A certain amount of self-criticism can be healthy for the ego. However, Doctor Alex Lickerman, the author of The Undefeated Mind: On the Science of Constructing an Indestructible Self, and the former director of primary care for Student Health and Counseling Services at the University of Chicago, says too many of us wage an all-out, never-ending internal battle against ourselves. One that leaves us wrought with self-loathing.

Oftentimes, it’s those who support and care for others the most are those who struggle to extend that same gratitude, understanding, respect, and sympathy inward. Dr. Lickerman says that a therapist can help awaken the personal wisdom and compassion for self-care, and most importantly teach us to earn and demand our own respect.


5. You Become an Enabler

We’re told that successful adults take responsibility for their own lives and actions. However, why then do many of us try to extend a web of control over other adults we care about? If you constantly cover your loser brother’s grocery bill or continue to “lend” money to a friend even though he or she has never had a job, you may be creating unhealthy imbalances in your relationships.

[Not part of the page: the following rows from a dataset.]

(** * Orchestration patterns around a text-completion client (utils.ts)

    A shallow embedding of [src/utils.ts]: the tag extractor [extractXml],
    the runners [chain], [parallel], [route], the generate/evaluate [loop]
    and [FlexibleOrchestrator] ([formatPrompt], [process]), with the parts
    of the JavaScript runtime they rely on (string trimming and case
    mapping, regular-expression matching, [Promise.all], own-property
    order of objects).

    Strings.  A JavaScript string is a sequence of UTF-16 code units.  The
    development covers the strings whose code units lie in U+0000..U+00FF
    (one [ascii] per code unit, read as Latin-1) and gives the runtime
    functions their ECMAScript meaning on that range. *)

From Stdlib Require Import Ascii String NArith Bool Lia.
From stdpp Require Import base option list strings.

Local Open Scope N_scope.

(** ** Strings *)

Module JsString.

Definition jsstring := list ascii.

(** A string literal of the source. *)
Definition lit (x : string) : jsstring := list_ascii_of_string x.

Definition code (c : ascii) : N := N_of_ascii c.
Definition chr (n : N) : ascii := ascii_of_N n.

Definition nl : jsstring := [chr 10].

(** WhiteSpace and LineTerminator code points below U+0100: TAB, LF, VT, FF,
    CR, SP and NBSP.  [String.prototype.trim] strips them and the class
    escape [\s] matches them. *)
Definition whitespace_chars : list ascii := map chr [9; 10; 11; 12; 13; 32; 160].

Definition isWhiteSpace (c : ascii) : bool :=
  existsb (fun a => code a =? code c) whitespace_chars.

Definition isLineTerminator (c : ascii) : bool :=
  (code c =? 10) || (code c =? 13).

Fixpoint trimStart (s : jsstring) : jsstring :=
  match s with
  | c :: s' => if isWhiteSpace c then trimStart s' else s
  | [] => []
  end.

Definition trimEnd (s : jsstring) : jsstring := rev (trimStart (rev s)).

Definition trim (s : jsstring) : jsstring := trimEnd (trimStart s).

(** [String.prototype.toLowerCase] on one code unit of the range: the
    letters A-Z and U+00C0..U+00DE (without the multiplication sign U+00D7)
    move up by 32. *)
Definition lowerChar (c : ascii) : ascii :=
  let n := code c in
  if ((65 <=? n) && (n <=? 90)) || ((192 <=? n) && (n <=? 222) && negb (n =? 215))
  then chr (n + 32) else c.

Definition toLowerCase (s : jsstring) : jsstring := map lowerChar s.

(** [String.prototype.toUpperCase] on one code unit of the range.  The
    result is a list of code units: sharp s (U+00DF) becomes "SS", and the
    micro sign (U+00B5) and y with diaeresis (U+00FF) leave the range
    (U+039C and U+0178). *)
Definition upperChar (c : ascii) : list N :=
  let n := code c in
  if (97 <=? n) && (n <=? 122) then [n - 32]
  else if (224 <=? n) && (n <=? 254) && negb (n =? 247) then [n - 32]
  else if n =? 223 then [83; 83]
  else if n =? 181 then [924]
  else if n =? 255 then [376]
  else [n].

Definition code_units (s : jsstring) : list N := map code s.

Definition toUpperCase (s : jsstring) : list N := concat (map upperChar s).

(** [Array.prototype.join]. *)
Fixpoint join (sep : jsstring) (l : list jsstring) : jsstring :=
  match l with
  | [] => []
  | [x] => x
  | x :: l' => x ++ sep ++ join sep l'
  end.

(** Truthiness of a string: the empty string is falsy. *)
Definition truthy (s : jsstring) : bool :=
  match s with [] => false | _ :: _ => true end.

Definition eqb (a b : jsstring) : bool :=
  bool_decide (a = b).

End JsString.

Export JsString.

(** ** Regular expressions

    The patterns of the source are sequences of single-character terms
    (a literal, [.], [\s], a negated class), each taken once or under a
    greedy or lazy [*] or [+], some of them inside a capture group; a key
    can bring the assertion [$] into the pattern [formatPrompt] builds
    from it. *)

Module RegExp.

Inductive CharSet :=
| CsChar (c : ascii)         (* a pattern character, or an escaped syntax character *)
| CsDot                      (* . *)
| CsSpace                    (* \s *)
| CsNot (cs : list ascii).   (* [^...] *)

Inductive Quantifier :=
| QOne
| QStar (greedy : bool)
| QPlus (greedy : bool).

Inductive Term :=
| Atom (cs : CharSet) (q : Quantifier)
| Group (cs : CharSet) (q : Quantifier)    (* ( cs q ) *)
| AssertEnd.                               (* $, without the flag m *)

Record RegExp := {
  source : list Term;
  global : bool;
  ignoreCase : bool;
  dotAll : bool
}.

(** Canonicalize of the ECMAScript pattern semantics (no unicode flag):
    the upper-case form when that is a single code unit, unless it would
    map a non-ASCII code unit to an ASCII one. *)
Definition Canonicalize (ic : bool) (c : ascii) : N :=
  if ic then
    match upperChar c with
    | [cu] => if (128 <=? code c) && (cu <? 128) then code c else cu
    | _ => code c
    end
  else code c.

Definition same_char (ic : bool) (a c : ascii) : bool :=
  Canonicalize ic a =? Canonicalize ic c.

(** CharacterSetMatcher: does the input character [c] belong to the set? *)
Definition CharacterSetMatcher (ic dotall : bool) (cs : CharSet) (c : ascii) : bool :=
  match cs with
  | CsChar a => same_char ic a c
  | CsDot => dotall || negb (isLineTerminator c)
  | CsSpace => existsb (fun a => same_char ic a c) whitespace_chars
  | CsNot l => negb (existsb (fun a => same_char ic a c) l)
  end.

Section Matcher.
Context {X : Type}.
Variable test : ascii -> bool.

(** RepeatMatcher, lazy: try the continuation first, then one more
    character.  The result carries the characters the repetition took. *)
Fixpoint repeat_lazy (k : jsstring -> option X) (s : jsstring) : option (jsstring * X) :=
  match k s with
  | Some r => Some ([], r)
  | None =>
      match s with
      | c :: s' =>
          if test c then
            match repeat_lazy k s' with
            | Some (w, r) => Some (c :: w, r)
            | None => None
            end
          else None
      | [] => None
      end
  end.

(** RepeatMatcher, greedy: one more character first, the continuation
    when that fails. *)
Fixpoint repeat_greedy (k : jsstring -> option X) (s : jsstring) : option (jsstring * X) :=
  match s with
  | c :: s' =>
      if test c then
        match repeat_greedy k s' with
        | Some (w, r) => Some (c :: w, r)
        | None => option_map (pair []) (k s)
        end
      else option_map (pair []) (k s)
  | [] => option_map (pair []) (k [])
  end.

Definition repeat (greedy : bool) := if greedy then repeat_greedy else repeat_lazy.

Definition one_then (k : jsstring -> option (jsstring * X)) (s : jsstring) : option (jsstring * X) :=
  match s with
  | c :: s' =>
      if test c then
        match k s' with
        | Some (w, r) => Some (c :: w, r)
        | None => None
        end
      else None
  | [] => None
  end.

Definition quantified (q : Quantifier) (k : jsstring -> option X) : jsstring -> option (jsstring * X) :=
  match q with
  | QOne => one_then (fun s => option_map (pair []) (k s))
  | QStar g => repeat g k
  | QPlus g => one_then (repeat g k)
  end.
End Matcher.

(** The result of matching a pattern at the start of an input: the matched
    text, the captures in order, and the input left over. *)
Definition MatchState : Type := jsstring * list jsstring * jsstring.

According to research in Psychology Today, an emotional caretaker takes on the responsibility load for another adult, creating an imbalanced or dependent relationship. Most emotional caretakers focus on the self-sacrifice they’re making as gestures of love. However, this control actually enables the “under-functioning” individual to continue their dysfunctional, needy behavior. With the help of a therapist, you can learn to help those you care about without taking responsibility for them.


6. You Assume the Absolute Worst

We live in a world where sometimes the glass if half full and sometimes the glass is half drained. However, if your glass is metaphorically always dry, you’re pessimism can consume everything in your life like a storm cloud of self-fulfilling prophecy.

Dr. John Grohol, a mental health and psychology expert who sits on the editorial board of the journal Cyberpsychology, Behavior and Social Networking and co-founder of the Society for Participatory Medicine, claims that focusing on the worst is a form of “catastrophizing,” which occurs when one puts a negative spin on all situations. Research shows that this constant belief that real life is worse than it actually is contributes to the development of severe anxiety and depression. Therapists specializing in cognitive behavioral therapy can help identify irrational criticisms.